Bai Yu se volvió hacia Ouyang Feilong y aceptó su mano extendida para ayudarla a sostenerse.

Él podía ver que algo no estaba bien.

—Una sana, otra lucha.

Parece que las consortes del Príncipe Qin son increíblemente talentosas y perfectas —la voz clara pero fría de Bai Xue llegó para acompañar la visión de dos mujeres y un hombre que formaban una familia.

Ouyang Mingxian era realmente afortunado.

Un pensamiento divertido apareció en la mente de Bai Yu, aunque ella misma acababa de pasar por un momento entre la vida y la muerte.

—Muchas gracias a la Consorte Viuda por el elogio —Chu Jiaoxin, cuya herida fue sanada por Bai Hua, le habló a Bai Xue.

Su tono era completamente plano.

Parecía indicar que no quería continuar la conversación.
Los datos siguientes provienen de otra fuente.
Lemma foldM_sizes (g : ref → result nat) cs acc :
  Forall (λ c, g (root c) = Ok (size c)) cs →
  foldM (λ size c, s ← g c; Ok (size + s)) acc (root <$> cs)
  = Ok (acc + sum_list (size <$> cs)).
Proof.
  intros Hcs. revert acc. induction Hcs as [|c cs Hc _ IH]; intros acc; csimpl.
  - f_equal. lia.
  - rewrite Hc. simpl. rewrite IH. f_equal. lia.
Qed.

Lemma tree_size_rec_ok h t fuel :
  shape h t → depth t ≤ fuel → tree_size_rec fuel h (root t) = Ok (size t).
Proof.
  revert fuel. induction t as [r cs IH] using rtree_ind'.
  intros [|f] Hs Hd; [simpl in Hd; lia|].
  destruct (node_at_shape _ _ Hs) as (n & Hn & Hcs).
  apply shape_subtrees in Hs. simpl in *. rewrite Hn. simpl. rewrite Hcs.
  apply le_S_n in Hd. rewrite foldM_sizes; [done|].
  rewrite Forall_forall in *. intros c Hc. apply IH; auto.
  assert (depth c ≤ max_list (depth <$> cs)); [|lia].
  apply max_list_elem_of_le. by apply list_elem_of_fmap_2.
Qed.

Lemma tree_size_ok h t : is_tree h t → tree_size h (root t) = Ok (size t).
Proof.
  intros Ht. apply tree_size_rec_ok; [apply Ht|].
  apply depth_lt_heap in Ht. lia.
Qed.

Lemma foldM_edges (g : ref → result (list (ref * ref))) r cs acc :
  Forall (λ c, g (root c) = Ok (edges c)) cs →
  foldM (λ acc c, es ← g c; Ok (acc ++ (r, c) :: es)) acc (root <$> cs)
  = Ok (acc ++ edges (RT r cs)).
Proof.
  intros Hcs. revert acc. induction Hcs as [|c cs Hc _ IH]; intros acc; csimpl.
  - by rewrite app_nil_r.
  - rewrite Hc. simpl. rewrite IH. simpl. by rewrite <- !app_assoc.
Qed.

Lemma depth_subtree c cs : c ∈ cs → depth c ≤ max_list (depth <$> cs).
Proof. intros. apply max_list_elem_of_le. by apply list_elem_of_fmap_2. Qed.

Lemma iter_edges_rec_ok h t fuel :
  shape h t → depth t ≤ fuel → iter_edges_rec fuel h (root t) = Ok (edges t).
Proof.
  revert fuel. induction t as [r cs IH] using rtree_ind'.
  intros [|f] Hs Hd; [simpl in Hd; lia|].
  destruct (node_at_shape _ _ Hs) as (n & Hn & Hcs).
  apply shape_subtrees in Hs. simpl in Hs, Hd, Hn, Hcs.
  apply le_S_n in Hd. simpl iter_edges_rec. rewrite Hn. simpl. rewrite Hcs.
  rewrite foldM_edges; [done|].
  rewrite Forall_forall in *. intros c Hc. apply IH; auto.
  pose proof (depth_subtree _ _ Hc). lia.
Qed.

Lemma refs_root_tail t : refs t = root t :: tail (refs t).
Proof. by destruct t. Qed.

Lemma edges_snd t : (edges t).*2 = tail (refs t).
Proof.
  induction t as [r cs IH] using rtree_ind'. simpl.
  induction IH as [|c cs Hc _ IHcs]; csimpl; [done|].
  rewrite fmap_app. csimpl. rewrite Hc, IHcs. by rewrite (refs_root_tail c) at 2.
Qed.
Bai Xue sonrió, despreocupada.

—Deberías examinar a la emperatriz —después de ser curada, Chu Jiaoxin recordó que Bai Yu había estado actuando extrañamente hacía un rato.

Si eso no hubiera sucedido, tal vez habría perdido.

—Sí —en poco tiempo, Bai Hua se acercó para pararse frente a Bai Yu y comprobar su pulso, pero Bai Yu la detuvo.

—Bengong está bien.

Todo sucedió tan rápido que Bai Yu no pudo comprenderlo.

La causa de su mareo podría haber sido el clima, al que no estaba acostumbrada.

Normalmente, Bai Yu entrenaba sus artes marciales o espada en clima frío, así que de repente se sintió débil al tener que luchar bajo el sol brillante.

Afortunadamente, pudo continuar el combate hasta el final.

—Zhen acaba de usar magia curativa en ti.

Sería bueno que ella te revisara —Ouyang Feilong la miró con ojos llenos de cuidado.

Bai Yu negó con la cabeza antes de volverse para darle a Bai Hua una sonrisa cansada.

—Es porque no estoy acostumbrada al clima, así que me canso más fácilmente.

Su Majestad, por favor no se preocupe.

—Pero…

—Bai Hua discrepó.

Su tono era preocupado mientras trataba de hablar con Bai Yu.

—Bengong se siente bien, solo necesita un poco de descanso.

—Sí, Su Majestad —ante su insistencia repetida, Bai Hua finalmente cedió, a pesar de seguir dudando sobre la turbulencia en la corriente mágica de Bai Yu.

Chu Jiaoxin también la miró sorprendida, aunque la primera consorte no dijo nada en objeción.

—Entonces zhen te enviará de vuelta a tu palacio —Ouyang Feilong también accedió a su deseo.

Bai Yu asintió, dejando que sus fuertes brazos guiaran su movimiento.

—Adiós al Emperador.

Adiós a la Emperatriz.

La fiesta terminó con todos los invitados preocupados por Bai Yu.

En verdad, la anomalía de Bai Yu fue notada solo por unos pocos.

Sin embargo, tan pronto como terminó el combate, el silencio de Bai Yu dio pistas inmediatas a aquellos con habilidades marciales.

Pero todos podían sentirse tranquilos pensando que ella estaba bajo el cuidado de Ouyang Feilong.

—Padre, madre, no se preocupen.

Bengong se ocupará de la emperatriz —aunque a Bai Xue no le importaba Bai Yu tanto como a otros en la familia Bai y Yue, sabía lo que tenía que hacer.

—Gracias, Su Alteza —Bai Han agradeció a su hija, que ostentaba un estatus más alto.

—Muy bien —Bai Xue asintió antes de abandonar la fiesta en el orden de su antigüedad.

—Adiós a la Consorte Viuda.

Pronto, todos los nobles salieron del área.

La fiesta terminó cuando el combate concluyó en empate.

Las palabras de elogio por la belleza y la fuerza de la Emperatriz Bai y la Consorte del Príncipe Qin se extendieron por toda la corte interna.